La montaña ha sido su eterna aliada, y en el Tour de Francia lo vistió de amarillo por primera vez y para siempre. Egan Bernal, la promesa que ahora es realidad, rompe con décadas de intentos fallidos de los escarabajos para coronarse en tierras galas.
Nació por azar en Bogotá hace 22 años. Con dotes de adivino, el médico de confianza de los Bernal Gómez sugirió su inusual nombre, Egan, que creía que en griego era sinónimo de campeón.
Se hizo en Zipaquirá, una localidad de 126.000 habitantes ubicada a 42 kilómetros de la capital colombiana y a 8.600 de la conquistada París. Es el hijo mayor de una familia humilde sostenida con las labores de guardia de seguridad de su padre y de cultivadora de flores de su madre.
A los ocho años doblegó la voluntad de su papá, un ciclista frustrado que se oponía a que su primogénito domara caballos de acero. Su leyenda para el deporte de élite nació sobre una bicicleta de ciclomontañismo, su primer paso para graduarse como amo de la montaña.
En Zipaquirá aprendió a sortear las trampas de la naturaleza, lejos de las cumbres de Los Andes, donde se forman la mayoría de ciclistas colombianos.
Aquí probó caminos escarpados y sinuosos que comenzó a recorrer todas las mañanas -algunas de neblina- bajo la guía de Fabio Rodríguez, exgregario de lujo en dos Vueltas a España a principios de los noventa.
"A los dos años de proceso ya él estaba haciendo podio a nivel nacional, a los tres años ya él era, en el ranking, el número uno de la categoría en Colombia y ya empezó a despegar", dice Rodríguez a AFP.
"Talento desbordado"
El expedalista lo entrenó hasta los 16 años, cuando el mánager Pablo Mazuera le dio una proyección internacional como ciclomontañista que, a la vez, le abrió las puertas al ciclismo de ruta.
Gianni Savio, del equipo Androni Giocattoli-Sidermec, lo puso a pelear en una competencia júnior en Italia. La arrasó y el experimentado dirigente le ofreció un contrato de cuatro años, del cual solo había cumplido la mitad cuando el poderoso Team Sky -hoy Ineos- lo reclutó en 2017.
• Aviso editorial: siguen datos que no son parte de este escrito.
(* ===== verification/BrokerEvents.v ===== *)
(** * Broker events

    [apps/core/broker_events.py]: the processor that commits a normalized event and
    brings gate and ledger into line with the result, and the pump that feeds it.

    Clock readings are arguments, the fallback reconciliation is a program, and the
    source of events is the list of what it delivers. *)

From S2P Require Import Prelude Datetime Dec Domain StateDb Writer WriterInv WriterOps EventProps Reader Health Martingale DigitConfig Risk Coordinator.

(** [reader.list_by_state("risk_reservations", "ACTIVE")] as rows of the ledger. *)
Definition reservation_row (r : Reservation) : ReservationRow :=
  mk_ReservationRow (rr_reservation_id r) (value (rr_broker r)) (rr_account_id r) (rr_amount_minor r)
    (rr_currency r) None.

Definition restore_active_reservations : core_m unit :=
  rows ← py_gets (fun c => reservation_row <$> reservations_by_state ACTIVE (w_db (c_writer c)));
  restore rows.

Section processor.
Variable inject : string -> option exn.
Variable config_fingerprint : DigitRiskConfig -> string.
Variable float_str : pydec -> string.

(** [restore_digit_runtime(writer.expire_digit_cooldown())] *)
Definition reload_digit_runtime (expired_at : datetime) (k : clock) : core_m unit :=
  row ← core_db (expire_digit_cooldown expired_at);
  restore_digit_runtime config_fingerprint row (ck_monotonic k) (ck_utc k).

(** [writer.configure_digit_risk_runtime(ledger.digit_runtime_policy())] *)
Definition configure_from_ledger (reset_active_sequence : bool) (now : datetime) : core_m unit :=
  policy ← ledger (digit_runtime_policy config_fingerprint float_str);
  p ← py_lift (validate_digit_policy policy);
  core_db (configure_digit_risk_runtime p reset_active_sequence now).

(** [BrokerEventProcessor.__init__] *)
Definition new_BrokerEventProcessor (configured_at expired_at : datetime) (k : clock) : core_m unit :=
  _ ← configure_from_ledger false configured_at;
  reload_digit_runtime expired_at k.

(** The effects of a settlement that was applied now. *)
Definition settlement_applied (event : BrokerOrderEvent) (pnl : Z) (expired_at : datetime)
    (k : clock) : core_m unit :=
  _ ← apply_realized_pnl pnl true;
  _ ← reload_digit_runtime expired_at k;
  if is_bounded_digit_product (bo_product event) then
    r ← ledger (fun r => r);
    _ ← py_lift (get_digit_metrics (ck_monotonic k) r);
    mret tt
  else mret tt.

(** Gate and ledger after the transaction. *)
Definition after_apply (event : BrokerOrderEvent) (result : BrokerEventApplyResult)
    (expired_at : datetime) (k : clock) : core_m unit :=
  let broker := value (bo_broker event) in
  let account_id := bo_account_id event in
  match ar_status result with
  | EV_DUPLICATE => mret tt
  | EV_CONFLICT => gate (block_scope broker account_id "HG_ORDER_EVENT_CONFLICT")
  | EV_APPLIED | EV_APPLIED_WITH_GAP | EV_LATE_IGNORED =>
      _ ← match ar_order_state result with
          | Some SETTLED => gate (clear_scope broker account_id "HG_SETTLEMENT_REQUIRED")
          | Some SETTLEMENT_UNKNOWN => gate (block_scope broker account_id "HG_SETTLEMENT_REQUIRED")
          | _ => mret tt
          end;
      if is_applied (ar_status result) && bool_decide (ar_order_state result = Some SETTLED) then
        match bo_result_minor event, bo_result_currency event with
        | Some pnl, Some _ => settlement_applied event pnl expired_at k
        | _, _ => mret tt
        end
      else mret tt
  end.

(** [BrokerEventProcessor.process] *)
Definition process (fallback : option (string -> core_m bool)) (event : BrokerOrderEvent)
    (received_at expired_at : datetime) (k : clock) : core_m BrokerEventApplyResult :=
  let broker := value (bo_broker event) in
  let account_id := bo_account_id event in
  result ← core_db (apply_normalized_broker_event inject event received_at);
  _ ← after_apply event result expired_at k;
  _ ← restore_active_reservations;
  _ ← (if bool_decide (ar_status result = EV_APPLIED_WITH_GAP) then
         _ ← gate (block_scope broker account_id "HG_ORDER_EVENT_GAP");
         match fallback with
         | None => mret tt
         | Some f =>
             resolved ← f (bo_client_order_ref event);
             if resolved : bool then gate (clear_scope broker account_id "HG_ORDER_EVENT_GAP")
             else mret tt
         end
       else mret tt);
  mret result.

(** ** The pump *)

(** [BrokerEventPump._run] on the events that the source delivers before the stop:
    they are processed in order; an exception of the processor or of the callback
    ends the pump and closes the gate.  The result is what was processed. *)
Definition delivery : Type := BrokerOrderEvent * datetime * datetime * clock.

Variable fallback : option (string -> core_m bool).
Variable on_processed : BrokerOrderEvent -> BrokerEventApplyResult -> core_m unit.

Fixpoint pump (events : list delivery) (c : core) : list (BrokerOrderEvent * BrokerEventApplyResult) * core :=
  match events with
  | [] => ([], c)
  | (event, received_at, expired_at, k) :: events =>
      match (result ← process fallback event received_at expired_at k;
             _ ← on_processed event result; mret result) c with
      | (Ok result, c) => let '(done, c) := pump events c in ((event, result) :: done, c)
      | (Err _, c) => ([], c <| c_gate ::= block "HG_ORDER_EVENT_CONFLICT" |>)
      end
  end.
End processor.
"Cuando vi a Egan Bernal lo que vi fue un niño muy humilde, muy dentro de él (...) se veía hasta frágil", explica Mazuera. "Pero tiene un talento desbordado (...), tiene unas condiciones que son sobrehumanas y una mentalidad muy dedicada".
El tímido y menudo Bernal debutó hace tres temporadas en el ciclismo de ruta, su sueño de niño, y desde entonces se tomó al pelotón por asalto.
En 2017 se coronó campeón del Tour del Porvenir, en 2018 ganó el Tour de California y a mediados de junio se consagró en la Vuelta a Suiza.
Para su segunda participación en el Tour fue llamado a llenar las zapatillas del cuatro veces campeón Chris Froome, ausente por lesión, en el antiguo Sky, la escuadra más dominante en la historia reciente de la competición gala.
Pero finaliza como líder conjunto de la escuadra y como el pedalista más joven en ganar la prueba ciclística más importante desde que el belga Romain Maes lo hiciera en 1935.
¿El mejor escarabajo?
"Va camino a ser el mejor escarabajo, él está todavía joven pero ya da trazas muy completas. Ponerse la camiseta amarilla es algo que muy pocos logran", anota el analista Pablo Arbeláez.
Desde los años ochenta, Colombia ha exportado corredores de primera: Luis Herrera, Fabio Parra, Santiago Botero, Víctor Hugo Peña, Mauricio Soler, Nairo Quintana, Rigoberto Urán, Esteban Chaves, Sergio Luis Henao, Miguel Ángel López...
Quintana se llevó la camiseta rosa en el Giro de Italia y la roja en la Vuelta a España. Pero el maillot amarillo le ha sido esquivo, como a los demás referentes.
Bernal se lo enfundó por primera vez el viernes en Tignes en la etapa 19, en la segunda de las tres salidas por Los Alpes. Se convirtió, entonces, en el tercer colombiano en hacerlo junto a Peña y el velocista Fernando Gaviria.
"Es uno de los mejores escaladores del planeta y además tiene una respuesta positiva en la crono", una de las debilidades históricas de los colombianos, señala Mauricio Silva, autor de "La leyenda de los escarabajos", un libro sobre las hazañas europeas de los cafeteros.
En la tarima de aquel alto se esforzaba por no derramar lágrimas. Pero, ya abajo, lloró, lloró como nunca antes se había visto llorar en público a un hombre con fama de sereno y temple inquebrantable.
"No me lo creía y sigo sin creerlo", dijo. Créalo, Egan, porque el médico que lo bautizó "campeón" lo vaticinó hace 22 años.